Ale są Panny z Wilka oczywiście opowieścią o kobietach: ich siłach i słabościach. Tych pierwszych jest u Glińskiej więcej. Choćby młodzieńcza, prowokacyjna wręcz śmiałość Tuni (Natalia Kaja Chmielewska), której zdystansowane spojrzenie na Wiktora trafnie oddaje ironiczna konstatacja: „Pan jest zabawny, taki staro-smutny” będąca oceną nie tylko bohatera, ale całego pokolenia, czy subtelna, ale bezwzględna mądrość Kazi (Anna Radwan). Siła ta bierze się między innymi z uwspółcześnienia bohaterek. Tunia jest dzisiejszą młodą kobietą, bogatszą o wszystko, co wywalczyły jej przodkinie. Z kolei fundamentalną zmianą w Kazi jest jej doświadczenie miłości do innej kobiety. Siłę odnaleźć można także w tym, co pozornie jej pozbawia. Zgorzknienie i frustracje, widoczne w Zosi (Paulina Puślednik), umożliwiają szczere i bezpardonowe ocenianie świata.

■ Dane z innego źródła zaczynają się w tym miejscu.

Definition classify (r : response) : option outcome :=
  match r with
  | HttpResponse status body =>
      if (status =? 404)%Z then Some NotFound
      else if (status =? 200)%Z then
        match body with Some _ => Some Found | None => Some TransientError end
      else Some TransientError
  | RequestException => Some TransientError
  | KeyboardInterrupt => None
  end.

(** The consecutive-failure counter as the termination property words it:
    [NotFound] and [TransientError] both add one, [Found] resets. *)
Definition consecutive_non_found (c : Z) (r : response) : Z :=
  match classify r with
  | Some Found => 0%Z
  | Some _ => (c + 1)%Z
  | None => c
  end.

(** What the buffer and the store leave alone. *)
Definition same_cursor (s s' : scraper) : Prop :=
  current_bdns s' = current_bdns s
  ∧ consecutive_404s s' = consecutive_404s s.

(** The dict of frames has each year once, and no storage attempt to come
    fails. *)
Definition tidy (s : scraper) (w : world) : Prop :=
  NoDup (dict_keys (dataframes_by_year s)) ∧ healthy w.

(** The lines that one pass over [years] prints when every attempt succeeds:
    one per year with a non-empty frame. *)
Definition saved_lines (s : scraper) (years : list Z) : list log_line :=
  (λ y, Saved y (length (frame s y))) <$> filter (λ y, frame s y ≠ []) years.

(** ** Notions used to state further properties *)

(** The columns of a flattened row, in the order [transform_data] fills
    them. *)
Definition row_columns : list string := base_keys ++ added_keys.

(** The elements that the loop over the product sees for a dimension. *)
Definition dim_items (d : py_dict) (k : string) : list json :=
  match dimension d k with
  | JArr l => l
  | _ => []
  end.

(** [x.get(k)] for an element of a dimension that is a dict. *)
Definition field_of (k : string) (x : json) : json :=
  match x with
  | JObj m => get m k
  | _ => JNull
  end.

(** The five columns that come from the dimensions. *)
Definition dimension_columns (r : row) : json * json * json * json * json :=
  (get r "instrumento_descripcion", get r "tipoBeneficiario_descripcion",
   get r "sector_descripcion", get r "sector_codigo",
   get r "region_descripcion").

(** The rows of a batch that [add_rows] files under a year. *)
Definition by_year (y : Z) (rows : list row) : list row :=
  filter (λ r, row_year r = Some y) rows.

(** The rows of a batch that carry a usable year. *)
Definition dated (rows : list row) : list row :=
  filter (λ r, is_Some (row_year r)) rows.

(** [base_data] as [transform_data] has it when the loop starts. *)
Definition base_data_of (strptime_year : string → option Z) (d o : py_dict)
  : py_dict :=
  dict_set (dict_set (dict_set (dict_set ((λ k, (k, get d k)) <$> base_keys)
    "organo_nivel1" (get o "nivel1"))
    "organo_nivel2" (get o "nivel2"))
    "organo_nivel3" (get o "nivel3"))
    "year" (year_of strptime_year (get d "fechaRecepcion")).

(** One step of the first loop of [add_rows]. *)
Definition group_step (acc : list (Z * list row)) (r : row)
  : list (Z * list row) :=
  match row_year r with
  | Some y => dict_set acc y (default [] (dict_get acc y) ++ [r])
  | None => acc
  end.

(** Number of rows held by a dict of groups. *)
Definition grouped_rows (groups : list (Z * list row)) : nat :=
  sum_list ((λ g, length g.2) <$> groups).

Niestety krakowska adaptacja wydaje się zagubiona pomiędzy dwoma kierunkami – wiwisekcją Wiktorów a uwspółcześnieniem bohaterek.   
 
***
Intensyfikacje i sprzężenia głównych wątków festiwalu, czyli perspektywy kobiecej i mechanizmów przemocy, widać w wieńczącym imprezę pokazie spektaklu z katowickiego Teatru Śląskiego: Kurt Gerron. Führer daje miasto Żydom Jolanty Janiczak i Wiktora Rubina. Uznany duet opowiada tym razem o niemieckim aktorze i reżyserze żydowskiego pochodzenia, który w trakcie wojny trafia do Theresienstadt, getta w Terezinie. Niemcy wykorzystywali je w celach propagandowych, zapewniając Zachód o dobrych warunkach życia uwięzionych Żydów. Jednym ze sposobów wpływania na opinię publiczną miał być film propagandowy, nakręcony w Terezinie przez Gerrona (ostatecznie niedokończony). Tytułowego bohatera gra Agnieszka Kwietniewska. W chaplinowskiej charakteryzacji buduje postać wymykającą się jednoznacznym ocenom. Czy wolno nam potępiać Gerrona za pracę na rzecz reżimu, który decyduje o jego życiu bądź śmierci? Czy jest to w ogóle problem kolaboracji albo oporu? Czy można pominąć argument – „lepiej żeby świat nas zobaczył, nawet przez pryzmat kłamstw”? Fragmenty niezrealizowanego filmu, które oglądamy na kilku ekranach, są wstrząsające – nie przez uchwycone okrucieństwo, którego moglibyśmy oczekiwać od obrazu z getta, lecz przez jego brak. „Jak można spokojnie patrzeć na te twarze i nie słyszeć tego, co poza kadrem?”. Spektakl Janiczak i Rubina dowodzi, że nie można. Ale zaraz stajemy przed kolejnym zdaniem, z którym musimy się zmierzyć. „O ile łatwiej kocha się kogoś, kogo się żegna” – czy refleksja ta nie dotyczy historii ofiar Holokaustu w ogóle? Świadomość, że oglądamy inscenizację okupioną cierpieniem i w to cierpienie wymierzoną, skutecznie skraca dystans, choć twórcy bardzo o niego dbają, korzystając nie tylko z rwanej dramaturgii, ale i formalnych gier z filmem.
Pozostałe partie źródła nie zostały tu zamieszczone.